Se puso de pie, por última vez.
—¡NO SOY MAS RÁPIDO QUE UNA BALA!
—gritó.
Había orgullo en esa afirmación. La necesidad imperiosa de demostrarlo.
Mordió el cañón del arma y oprimió el gatillo.
Cuando llegaron a él, la sangre aún humeaba.
Les había estropeado el juego.
Podría volar, pero ¿qué caso tiene?
No es posible dejarme atrás a mí mismo, abandonado como un equipaje que pesa demasiado para ser útil, alejándome de la lluvia que parece haberse enamorado para siempre de Rotwang.
Miro mi reflejo en el cristal oscuro de un escaparate.
Estoy cansado.
El reflejo de mi rostro luce fresco, lleno de energía. Se supone que así debería sentirme yo.
Las toxinas terrestres no se adhieren a mi cuerpo, esta atmósfera es muy débil para reclamarle a mis músculos un excesivo trabajo. Incluso el agua que cae ininterrumpidamente sobre mí es una sensación lejana: no hay frío ni incomodidad por ella.
Pero estoy cansado.
Paradójico.
Mientras allá arriba exista un sol del tipo G1, amarillo y resplandeciente, se supone que no existe el agotamiento para mí. Ni el hambre, o la sed. Basta un buen baño de sol para alimentarme, mantenerme joven, sonriente, feliz.
Nada como el sol.
Lástima que en Rotwang se vea tan poco.
Es casi mediodía, y a pesar de ello las luces están encendidas. Hoy el cielo es lluvioso. En ocasiones es negro, o grasiento. Depende de lo que hayan quemado en la ciudad el día anterior. A veces apesta a cadáver.

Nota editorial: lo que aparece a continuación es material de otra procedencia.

(** ** mq_notify.c, mq_getattr.c, mq_setattr.c, mq_close.c *)

(** [killed] is what [kill(mqh_pid, 0)] answers. *)
Definition mymq_notify (mqd : mymq_info) (q : queue) (locked : result) (pid : Z)
    (notification : option sigevent) (killed : result) : queue * outcome unit :=
  if bad_magic mqd then (q, Fail EBADF)
  else match locked with
  | Some n => (q, Fail n)
  | None =>
      let h := hdr q in
      match notification with
      | None =>
          if mqh_pid h =? pid then (Queue (set_reg h 0 (mqh_event h)) (mem q), Ret tt) else (q, Ret tt)
      | Some ev =>
          if negb (mqh_pid h =? 0) && negb (bool_decide (killed = Some ESRCH)) then (q, Fail EBUSY)
          else (Queue (set_reg h pid ev) (mem q), Ret tt)
      end
  end.

Definition mymq_getattr (mqd : mymq_info) (q : queue) (locked : result) : outcome mymq_attr :=
  if bad_magic mqd then Fail EBADF
  else match locked with
  | Some n => Fail n
  | None => Ret (Attr (mqi_flags mqd) (maxmsg q) (msgsize q) (curmsgs q))
  end.

(** The new flags of the descriptor and the previous attributes. *)
Definition mymq_setattr (mqd : mymq_info) (q : queue) (locked : result) (flags : Z) :
    mymq_info * outcome mymq_attr :=
  if bad_magic mqd then (mqd, Fail EBADF)
  else match locked with
  | Some n => (mqd, Fail n)
  | None =>
      (Info (mqi_magic mqd)
         (if negb (Z.land flags O_NONBLOCK =? 0) then Z.lor (mqi_flags mqd) O_NONBLOCK
          else Z.land (mqi_flags mqd) (Z.lnot O_NONBLOCK)),
       Ret (Attr (mqi_flags mqd) (maxmsg q) (msgsize q) (curmsgs q)))
  end.

(** mymq_close: the caller is unregistered, the file unmapped; the length of the
    unmapped region depends on [HDRSZ], the size of [struct mymq_hdr]. *)
Definition mymq_close (HDRSZ : Z) (mqd : mymq_info) (q : queue) (locked : result) (pid : Z)
    (unmapped : result) : mymq_info * queue * outcome Z :=
  if bad_magic mqd then (mqd, q, Fail EBADF)
  else match mymq_notify mqd q locked pid None None with
  | (q1, Ret _) =>
      let filesize := HDRSZ + maxmsg q1 * (SIZEOF_MSG_HDR + MSGSIZE (msgsize q1)) in
      match unmapped with
      | Some e => (mqd, q1, Fail e)
      | None => (Info 0 (mqi_flags mqd), q1, Ret filesize)
      end
  | (q1, Fail e) => (mqd, q1, Fail e)
  | (q1, _) => (mqd, q1, Abort)
  end.

(** ** The initialisation of the file in mq_open.c *)

(** The loop that chains the messages from the offset [index] on; the space after
    each header holds whatever is in the new file. *)
Fixpoint init_free (n : nat) (index stride : Z) (space : list Z) : gmap Z mymsg :=
  match n with
  | O => ∅
  | S n' =>
      <[index := Msg (match n' with O => 0 | _ => index + stride end) 0 0 space]>
        (init_free n' (index + stride) stride space)
  end.

Definition init_queue (HDRSZ : Z) (attr : mymq_attr) : queue :=
  let sz := MSGSIZE (mq_msgsize attr) in
  Queue (Hdr (Attr 0 (mq_maxmsg attr) (mq_msgsize attr) 0) 0 HDRSZ 0 0 (Sigevent 0 0 0))
    (init_free (Z.to_nat (mq_maxmsg attr)) HDRSZ (SIZEOF_MSG_HDR + sz) (replicate (Z.to_nat sz) 0)).

(** ** Linked lists in the file *)

(** [chain m i l]: the indexes of the list that starts at [i], up to the 0 that
    ends it. *)
Fixpoint chain (m : gmap Z mymsg) (i : Z) (l : list Z) : Prop :=
  match l with
  | [] => i = 0
  | x :: l' => i = x /\ x <> 0 /\ exists c, m !! x = Some c /\ chain m (msg_next c) l'
  end.

Lemma chain_ext m m' i l :
  (forall x, x ∈ l -> m' !! x = m !! x) -> chain m i l -> chain m' i l.
Proof.
  revert i. induction l as [|x l IH]; intros i He; [done|].
  intros (-> & H0 & c & Hc & Hl). split; [done|]. split; [done|]. exists c.
  rewrite He by apply list_elem_of_here. split; [done|]. apply IH; [|done].
  intros y Hy. apply He. by apply list_elem_of_further.
Qed.

Lemma chain_insert_ne m i l k v : k ∉ l -> chain m i l -> chain (<[k := v]> m) i l.
Proof.
  intros Hk. apply chain_ext. intros x Hx. apply lookup_insert_ne. by intros ->.
Qed.

Lemma chain_nonzero m i l : chain m i l -> 0 ∉ l.
Proof.
  revert i. induction l as [|x l IH]; intros i.
  - intros _. apply not_elem_of_nil.
  - intros (_ & H0 & c & _ & Hl). apply not_elem_of_cons. split; [congruence|]. by eapply IH.
Qed.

Pero, casi siempre, es gris.
Cuando uno se lava, ese gris se desprende de la carne, en grasientos rastros húmedos. Por un par de horas es posible verse en el espejo con un aspecto vagamente humano.
Pero no soy humano.
A veces lo olvido.
Es un consuelo, cuando no un problema: no soy humano. Cobro por ello. De algo debo vivir.
En la oficina hay periódicos enmarcados que hablaban de mí
(¡LA ÚLTIMA HAZAÑA DEL HOMBRE DE OTRO MUNDO!)
, fotos en las que tengo un aspecto heroico que no sé dónde acabó. Los clientes siempre miran esas fotos, y —como yo— saben que esos tiempos se han marchado.
Supongo que las viejas actrices conservan también sus fotografías, rastros de papel húmedo cuando el hecho de que ellas existieran todavía significaba algo.
Miro la botella que he comprado. La bolsa de papel que la cubre está a punto de romperse por el agua, pero es de mala educación ir exhibiendo los gustos etílicos por la calle.
Estoy seguro de que el hombre que me la vendió estuvo a punto de preguntarme para qué necesitaba un litro de
scotch
barato alguien que vino del otro lado de la galaxia.
Me lo envolvió sin decir nada, ya que sabía la respuesta.
Porque no era posible regresar.
Al otro lado de la galaxia sólo hay escombros de un planeta que estalló. Anillo de asteroides en donde cada pedazo de roca es una lápida.
Morboso, debo admitirlo. Pero ser el último superviviente de una raza hace difícil que uno vea la noche sin imaginarla llena de cadáveres.
(Un cristal con la voz de mi padre, explicando el porqué me lanzó al espacio siendo un bebé, cómo la Tierra era mi única esperanza de sobrevivencia. Era idéntico a ellos y la radiación de su sol me alimentaba.
Un cristal con una duración de 49 segundos.)
No había nada inusitado en mí: un hombre cubierto con un sobretodo que ha salido a la lluvia por la necesidad de un trago.
Soy tan parecido a los humanos que los clientes siempre me miran demasiado fijamente.
Podría ser un impostor.
Y lo soy.
Les digo que soy un hombre de confianza y me lo creen.
No sé por qué les miento. No necesito este trabajo. Podría vivir de mi fuerza… ¿por qué no? Inagotable, continua. Para los cánones humanos, desorbitada.